■ Data for processing:
'''

Lemma inv_do_send got s : Inv got s -> handler s = None -> m_pc s = MSend -> exists s', do_send s = Next s' /\ Inv got s'.
Proof.
  intros HI Hh Epc. pose proof (inv_get _ _ HI) as (n & Hn & Hget). pose proof (inv_pc _ _ HI) as Hlt. rewrite Epc in Hn, Hlt.
  cbn [behind] in Hn. cbn [pc_ok] in Hlt. assert (n = length (sent s)) as -> by lia. clear Hn.
  destruct (lookup_lt_is_Some_2 got (length (sent s)) Hlt) as [d Hd].
  destruct (lookup_lt_is_Some_2 (dg s) (length (sent s) `mod` 8)) as [p Hp]; [rewrite (inv_dg _ _ HI); apply Nat.mod_upper_bound; lia|].
  destruct (inv_holds _ _ HI _ d p (le_n _) Hd Hp) as [H1 H2].
  unfold do_send. rewrite Hget, (aread_nat _ _ _ Hp). cbn [access]. rewrite H1, H2. cbn [access]. eexists. split; [done|].
  pose proof (inv_n _ _ HI) as Hq. pose proof (inv_sent _ _ HI) as Hs. rewrite Epc in Hq. destruct HI. split; cbn; rewrite ?length_app; cbn [length]; try done.
  - rewrite Nat.add_1_r, (take_S_r _ _ d) by done. rewrite map_app. cbn. by rewrite <- Hs.
  - lia.
  - intros k d' p' Hk. apply inv_holds0. lia.
  - exists (length (sent s)). split; [lia|done].
  - cbn in Hq. lia.
Qed.

Lemma inv_do_inc got s : Inv got s -> m_pc s = MInc -> Inv got (set_main MBlock (set_iget (advance (iget s)) s)).
Proof.
  intros HI Epc. pose proof (inv_get _ _ HI) as (n & Hn & Hget). pose proof (inv_n _ _ HI) as Hq. rewrite Epc in Hn, Hq. cbn [behind counted] in *.
  destruct HI. split; cbn; try done. exists (length (sent s)). split; [lia|]. rewrite Hget, advance_mod. by replace (length (sent s)) with (S n) by lia.
Qed.

Lemma inv_do_dec got s : Inv got s -> handler s = None -> m_pc s = MDec -> Inv got (set_main MTest (set_nqueue (nqueue s - 1) s)).
Proof.
  intros HI Hh Epc. pose proof (inv_get _ _ HI) as (n & Hn & Hget). pose proof (inv_n _ _ HI) as Hq. pose proof (inv_le _ _ HI).
  pose proof (inv_pc _ _ HI) as Hb. rewrite Epc in Hn, Hq, Hb. cbn [behind counted pc_ok] in *.
  destruct HI. split; cbn; rewrite ?Hh in *; cbn in *; try done; try lia.
  by exists n.
Qed.

(** The side conditions of [inv_move] at a known program point. *)
Ltac move_to Epc := unfold set_main, set_mask, set_modes, set_pending; cbn; apply inv_move; rewrite ?Epc; try done.

Lemma inv_main got s : Inv got s -> match main_step s with Blocked => True | Crash => False | Next s' => Inv got s' end.
Proof.
  intros HI. unfold main_step. destruct (handler s) as [h|] eqn:Hh; [done|]. pose proof (inv_pc _ _ HI) as Hp.
  pose proof (inv_n _ _ HI) as Hq. pose proof (inv_le _ _ HI).
  destruct (m_pc s) eqn:Epc; try done.
  1-3, 6, 9: move_to Epc.
  - destruct (Z.eqb_spec (nqueue s) 0); move_to Epc. cbn in Hq |- *. lia.
  - destruct Hp as (? & ? & ?). by move_to Epc.
  - destruct (inv_do_send got s HI Hh Epc) as (s' & -> & H'). done.
  - by apply inv_do_inc.
  - by apply inv_do_dec.
Qed.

'''

■ Exercise prompt: Word for word, copy every entry.

■ The completed task:
Lemma inv_do_send got s : Inv got s -> handler s = None -> m_pc s = MSend -> exists s', do_send s = Next s' /\ Inv got s'.
Proof.
  intros HI Hh Epc. pose proof (inv_get _ _ HI) as (n & Hn & Hget). pose proof (inv_pc _ _ HI) as Hlt. rewrite Epc in Hn, Hlt.
  cbn [behind] in Hn. cbn [pc_ok] in Hlt. assert (n = length (sent s)) as -> by lia. clear Hn.
  destruct (lookup_lt_is_Some_2 got (length (sent s)) Hlt) as [d Hd].
  destruct (lookup_lt_is_Some_2 (dg s) (length (sent s) `mod` 8)) as [p Hp]; [rewrite (inv_dg _ _ HI); apply Nat.mod_upper_bound; lia|].
  destruct (inv_holds _ _ HI _ d p (le_n _) Hd Hp) as [H1 H2].
  unfold do_send. rewrite Hget, (aread_nat _ _ _ Hp). cbn [access]. rewrite H1, H2. cbn [access]. eexists. split; [done|].
  pose proof (inv_n _ _ HI) as Hq. pose proof (inv_sent _ _ HI) as Hs. rewrite Epc in Hq. destruct HI. split; cbn; rewrite ?length_app; cbn [length]; try done.
  - rewrite Nat.add_1_r, (take_S_r _ _ d) by done. rewrite map_app. cbn. by rewrite <- Hs.
  - lia.
  - intros k d' p' Hk. apply inv_holds0. lia.
  - exists (length (sent s)). split; [lia|done].
  - cbn in Hq. lia.
Qed.

Lemma inv_do_inc got s : Inv got s -> m_pc s = MInc -> Inv got (set_main MBlock (set_iget (advance (iget s)) s)).
Proof.
  intros HI Epc. pose proof (inv_get _ _ HI) as (n & Hn & Hget). pose proof (inv_n _ _ HI) as Hq. rewrite Epc in Hn, Hq. cbn [behind counted] in *.
  destruct HI. split; cbn; try done. exists (length (sent s)). split; [lia|]. rewrite Hget, advance_mod. by replace (length (sent s)) with (S n) by lia.
Qed.

Lemma inv_do_dec got s : Inv got s -> handler s = None -> m_pc s = MDec -> Inv got (set_main MTest (set_nqueue (nqueue s - 1) s)).
Proof.
  intros HI Hh Epc. pose proof (inv_get _ _ HI) as (n & Hn & Hget). pose proof (inv_n _ _ HI) as Hq. pose proof (inv_le _ _ HI).
  pose proof (inv_pc _ _ HI) as Hb. rewrite Epc in Hn, Hq, Hb. cbn [behind counted pc_ok] in *.
  destruct HI. split; cbn; rewrite ?Hh in *; cbn in *; try done; try lia.
  by exists n.
Qed.

(** The side conditions of [inv_move] at a known program point. *)
Ltac move_to Epc := unfold set_main, set_mask, set_modes, set_pending; cbn; apply inv_move; rewrite ?Epc; try done.

Lemma inv_main got s : Inv got s -> match main_step s with Blocked => True | Crash => False | Next s' => Inv got s' end.
Proof.
  intros HI. unfold main_step. destruct (handler s) as [h|] eqn:Hh; [done|]. pose proof (inv_pc _ _ HI) as Hp.
  pose proof (inv_n _ _ HI) as Hq. pose proof (inv_le _ _ HI).
  destruct (m_pc s) eqn:Epc; try done.
  1-3, 6, 9: move_to Epc.
  - destruct (Z.eqb_spec (nqueue s) 0); move_to Epc. cbn in Hq |- *. lia.
  - destruct Hp as (? & ? & ?). by move_to Epc.
  - destruct (inv_do_send got s HI Hh Epc) as (s' & -> & H'). done.
  - by apply inv_do_inc.
  - by apply inv_do_dec.
Qed.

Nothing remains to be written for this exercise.